Emma Crawford (c. December 1858 – 9 March 1939) was a teacher and mother superior of the Sisters of the Sacred Advent in Queensland, Australia.

==Early life==
She was born to Lt. William Crawford, the adjutant of the coastal artillery brigade, and his wife Sarah Grace (née Gregg) with her birth being registered in the December quarter 1858 in St Martins in the Field, Middlesex, England (now part of London). She was well-educated and may have had teaching experience.

== Religious life ==
She moved to Queensland, Australia, and shortly thereafter, in September 1896, was admitted into the Anglican Society of the Sacred Advent. The founder of the order, Sister Caroline, who had worked with the poor and neglected in England before moving to Australia, continued her work there in Brisbane. The order had only recently accepted an offer from Bishop William Thomas Thornhill Webber to manage an orphanage and a "rescue" home for women and infants there.

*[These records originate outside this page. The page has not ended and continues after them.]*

(** X1 at the second registration for ["greet"]. *)
Lemma on_registers_last_witness :
  array_at (on "greet" 2 (on "greet" 1 new_Emitter).2).2 "greet" = [1; 2].
Proof.
  assert (H : on "greet" 2 (on "greet" 1 new_Emitter).2
              = (Return VUndefined,
                 (on "greet" 2 (on "greet" 1 new_Emitter).2).2))
    by (vm_compute; reflexivity).
  destruct (on_registers_last _ _ _ _ _ H) as (_ & -> & _).
  vm_compute. reflexivity.
Defined.

(** X2.  Whether it returns or throws, [on(type, l)] touches no key other
    than [type]. *)
Theorem on_other_keys type l em k :
  k ≠ type → events (on type l em).2 !! k = events em !! k.
Proof.
  intros Hk. rewrite on_events, lookup_partial_alter_ne; done.
Qed.

(** X2 for a call that throws: the array of ["greet"] is still there. *)
Lemma on_other_keys_witness :
  events (on "valueOf" 3 (on "greet" 1 new_Emitter).2).2 !! "greet"
  = Some (PArray [1]).
Proof.
  rewrite (on_other_keys "valueOf" 3 (on "greet" 1 new_Emitter).2 "greet").
  - vm_compute. reflexivity.
  - intros H. discriminate H.
Defined.

(** X3.  A call of [on] that throws has registered nothing: every array of
    the emitter is what it was before the call. *)
Theorem on_failed_registers_nothing type l em e :
  (on type l em).1 = Throw e →
  ∀ k, array_at (on type l em).2 k = array_at em k.
Proof.
  intros Hthrow k. unfold array_at. rewrite on_events, lookup_partial_alter.
  case_decide as Hk; [subst k|done].
  rewrite on_completion in Hthrow.
  destruct (slot_after type l (events em !! type)) as [[xs|n]|] eqn:Hs;
    [discriminate| |];
    unfold slot_after in Hs;
    destruct (events em !! type) as [[ys|m]|]; try done;
    destruct (inherited type); try done.
Qed.

(** X3 on a new emitter holding one listener. *)
Lemma on_failed_registers_nothing_witness :
  array_at (on "hasOwnProperty" 4 (on "greet" 1 new_Emitter).2).2 "greet"
  = [1].
Proof.
  rewrite (on_failed_registers_nothing "hasOwnProperty" 4
             (on "greet" 1 new_Emitter).2
             (TypeError "this.events[type].push is not a function")).
  - vm_compute. reflexivity.
  - vm_compute. reflexivity.
Defined.

(** X4.  Registrations for different types commute: in either order they
    leave the same emitter, and each call completes as it would alone. *)
Theorem on_commute type1 type2 a b em :
  type1 ≠ type2 →
  (on type2 b (on type1 a em).2).2 = (on type1 a (on type2 b em).2).2
  ∧ (on type2 b (on type1 a em).2).1 = (on type2 b em).1
  ∧ (on type1 a (on type2 b em).2).1 = (on type1 a em).1.
Proof.
  intros Hne. split; [|split].
  - apply Emitter_eq, map_eq. intros k.
    rewrite !on_events, !lookup_partial_alter.
    repeat case_decide; subst; try done;
      rewrite ?lookup_partial_alter_ne by done; done.
  - rewrite !on_completion, on_events, lookup_partial_alter_ne; done.
  - rewrite !on_completion, on_events, lookup_partial_alter_ne; done.
Qed.

(** X4 for ["open"] and ["close"]. *)
Lemma on_commute_witness :
  (on "close" 2 (on "open" 1 new_Emitter).2).2
  = (on "open" 1 (on "close" 2 new_Emitter).2).2.
Proof.
  apply (on_commute "open" "close" 1 2 new_Emitter).
  intros H. discriminate H.
Defined.

(** * Inherited names on the states an instance can reach *)

Lemma new_Emitter_arrays_regular : arrays_regular new_Emitter.
Proof. intros k ls. cbn. by rewrite lookup_empty. Qed.

Lemma on_arrays_regular type l em :
  arrays_regular em → arrays_regular (on type l em).2.
Proof.
  intros Hreg k ls. rewrite on_events, lookup_partial_alter.
  case_decide as Hk; [subst k|apply Hreg].
  unfold slot_after.
  destruct (events em !! type) as [[ys|m]|] eqn:Hlk.
  - intros _. by eapply Hreg.
  - done.
  - destruct (inherited type); [by case_bool_decide|done].
Qed.

Lemma exec_arrays_regular body :
  ∀ em, arrays_regular em → arrays_regular (exec body em).2.
Proof.
  induction body as [|[t l|v] rest IH]; intros em Hreg; cbn; [done| |done].
  pose proof (on_arrays_regular t l em Hreg) as Hr.
  destruct (on t l em) as [[u|e] em']; cbn in *; [|done].
  by apply IH.
Qed.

The State Education Act of 1875 prohibited any form of religious instruction in the government-funded schools of Queensland. To meet the demand for religious education, Bishop Webber asked the sisters to open a primary day school for the children of the area and to also manage the Eton High School for girls. Sister Emma was made the sister-in-charge of the latter school, and through her effort proved the viability of Anglican girl's schools in Queensland. Her influence in her order increased when the mother superior of the order, now Mother Caroline, left for England to find financial help and new members of the community. In 1905, Emma became the mother superior of the order. The community developed a school for troubled girls in Brisbane, and later took over a school in Stanhope, which was later moved to Warwick and renamed St. Catharine's.

During World War I, Mother Emma accepted an offer from Bishop John Oliver Feetham to establish boarding schools for girls in his diocese. The order established St. Anne's school in Townsville, which opened in July 1917; St. Mary's school in Herberton in 1918, St. Gabriel's school in Charters Towers in 1921. After the war ended, the order also acquired a hostel in Charleville, for children attending the local state school who needed a place to live, and in 1929 Mother Emma accepted the responsibility of managing the St. Martin's War Memorial Hospital in Brisbane. In 1929, she began her last major venture in Brisbane, establishing St. Aidan's School at Corinda in February.

In 1932, she accepted the offer of the Anglican Diocese of Rockhampton to relocate there, and began to manage St. Faith's School in Yeppoon.

== Later life ==
Mother Emma died from cancer on 9 March 1939. Her funeral service was held on 10 March 1939 at the Society's community house adjacent to St Margaret's Anglican Girls' School in Brisbane after which she was buried in Brisbane's Lutwyche Cemetery. A requiem was held for her at St John's Cathedral in Brisbane on 11 March 1939.

==Legacy==
During her life, Mother Emma had established her community in three of the five Anglican dioceses of Queensland. Her schools, which were based on the model of English schools, maintained high and strict academic standards, and insisted on using only well trained teachers and staff. Her order never had more than thirty professed sisters, causing her to lament in 1906 that "responses to the call of the life of a sister are still very rare in Australia."

Bishop Feetham described her as "the principal benefactress of this diocese" on her death, for her work with the order and her efforts to moderate the rising tide of materialism and secularism in the area.

She is commemorated in the Calendar of saints of the Anglican Church of Australia on 9 March.